Domain organization of Abl kinases and crystal structure of the down-regulated c-Abl core. Upper, the c-Abl-1b protein kinase consists of a myristoylated (Myr) N-cap region, followed by SH3 and SH2 domains, the SH2/kinase linker, the tyrosine kinase domain, and a long last exon region with a C-terminal actin-binding domain (ABD). In Bcr-Abl, N-terminal fusion to Bcr sequences removes most of the N-cap, leaving the remainder of Abl intact. The Bcr-derived portion includes an N-terminal coiled-coil (CC) oligomerization domain as well as Dbl and pleckstrin homology domains (DH/PH). Lower, the x-ray crystal structure of the c-Abl-1b core protein in the down-regulated state (PDB code 2FO0) is rendered as a ribbon (lower left) and with the surface added (right) to emphasize the tight molecular packing of the regulatory regions (N-cap/SH3/SH2/linker) against the kinase domain.
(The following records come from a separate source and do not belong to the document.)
Lemma collapse_groups findings :
  (2 ≤ length findings)%nat →
  ∃ gs out, collapse_alias_groups findings = Some out ∧ grouping findings gs ∧
    Forall2 (survives findings) gs out.
Proof.
  intros Hlen. unfold collapse_alias_groups. rewrite (proj2 (Nat.ltb_ge _ _)) by lia.
  destruct (claims_spec findings) as (dsu & claims & Hc & Hcl). rewrite Hc. cbn [mbind option_bind].
  pose proof (cl_len _ _ _ Hcl) as Hl. pose proof (cl_ok _ _ _ Hcl) as Hok. cbn in Hl, Hok.
  destruct (buckets_spec dsu Hok) as ([[dsu' order] groups] & firsts & Hb & Hbk).
  rewrite Hl in Hb, Hbk. rewrite Hb. cbn [mbind option_bind].
  destruct (collapse_roots_spec findings dsu firsts (Some <$> findings) groups [])
    as (slots' & grps' & outs & H1 & H2).
  { by eapply firsts_NoDup. }
  { intros i Hi. split_and!; [by eapply (bk_first _ _ _ _ Hbk) | by apply (bk_class _ _ _ _ Hbk) |].
    apply slots_hold_all. intros j [_ Hj%elem_of_seq]%list_elem_of_filter. lia. }
  pose proof (bk_order _ _ _ _ Hbk) as Ho. cbn in Ho. subst order. rewrite H1. cbn.
  eexists _, outs. split; [done |]. split; [| done]. by eapply bucketed_grouping.
Qed.

(** ** The alias list of a survivor *)

(** What [push_alias] keeps true: [seen] is the winner's identifier and the
    normal forms of the list. *)
Definition aliases_ok (winner : string) (st : list string * list string) : Prop :=
  st.2 = winner :: (to_ascii_lowercase <$> st.1) ∧ len st.1 ≤ MAX_ALIASES.

Lemma push_alias_ok winner st c : aliases_ok winner st → aliases_ok winner (push_alias st c).
Proof.
  destruct st as [out seen]. intros [Hs Hl]; cbn in *. unfold push_alias.
  destruct (_ || _) eqn:Hc; [by split |]. apply orb_false_iff in Hc as [_ Hc%Z.leb_gt].
  destruct (contains _ _); [by split |]. split; cbn.
  - by rewrite Hs, fmap_app.
  - unfold len in *. rewrite length_app. cbn. lia.
Qed.

(** Only appends, at most one entry. *)
Lemma push_alias_grows st c :
  ∃ k, (push_alias st c).1 = st.1 ++ k ∧ (length k ≤ 1)%nat ∧ st.2 `prefix_of` (push_alias st c).2.
Proof.
  destruct st as [out seen]. unfold push_alias.
  destruct (_ || _); [exists []; rewrite app_nil_r; cbn; split_and!; (done || lia) |].
  destruct (contains _ _); [exists []; rewrite app_nil_r; cbn; split_and!; (done || lia) |].
  exists [trim c]. cbn. split_and!; [done | lia | by exists [to_ascii_lowercase (trim c)]].
Qed.

Lemma push_alias_records st c :
  is_blank c = false → len st.1 < MAX_ALIASES →
  to_ascii_lowercase (trim c) ∈ (push_alias st c).2.
Proof.
  destruct st as [out seen]. unfold is_blank, push_alias. cbn [fst]. intros -> Hl.
  rewrite (proj2 (Z.leb_gt _ _)) by done. cbn [orb]. unfold contains.
  case_bool_decide; [done | cbn; set_solver].
Qed.

Lemma foldl_push_ok winner cs st : aliases_ok winner st → aliases_ok winner (foldl push_alias st cs).
Proof. revert st. induction cs as [| c cs IH]; intros st H; [done |]. by apply IH, push_alias_ok. Qed.

Lemma foldl_push_grows cs st :
  (length (foldl push_alias st cs).1 ≤ length st.1 + length cs)%nat ∧
  st.2 `prefix_of` (foldl push_alias st cs).2.
Proof.
  revert st. induction cs as [| c cs IH]; intros st; [split; [cbn; lia | done] |].
  cbn [foldl]. destruct (push_alias_grows st c) as (k & Hk & Hlen & Hp).
  destruct (IH (push_alias st c)) as [H1 H2]. rewrite Hk, length_app in H1. split; [cbn; lia |].
  by etrans.
Qed.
The unstructured portion of the myristoylated N-cap that engages the C-lobe of the kinase domain is shown as a dotted line. Domains in the structure are color-coded and correspond to the schematic shown at the top. In the kinase domain, the positions of helix αC and the activation loop (Act. Loop) are rendered in cyan and magenta, respectively. The side chain of the activation loop autophosphorylation site (Tyr⁴¹²) is also shown.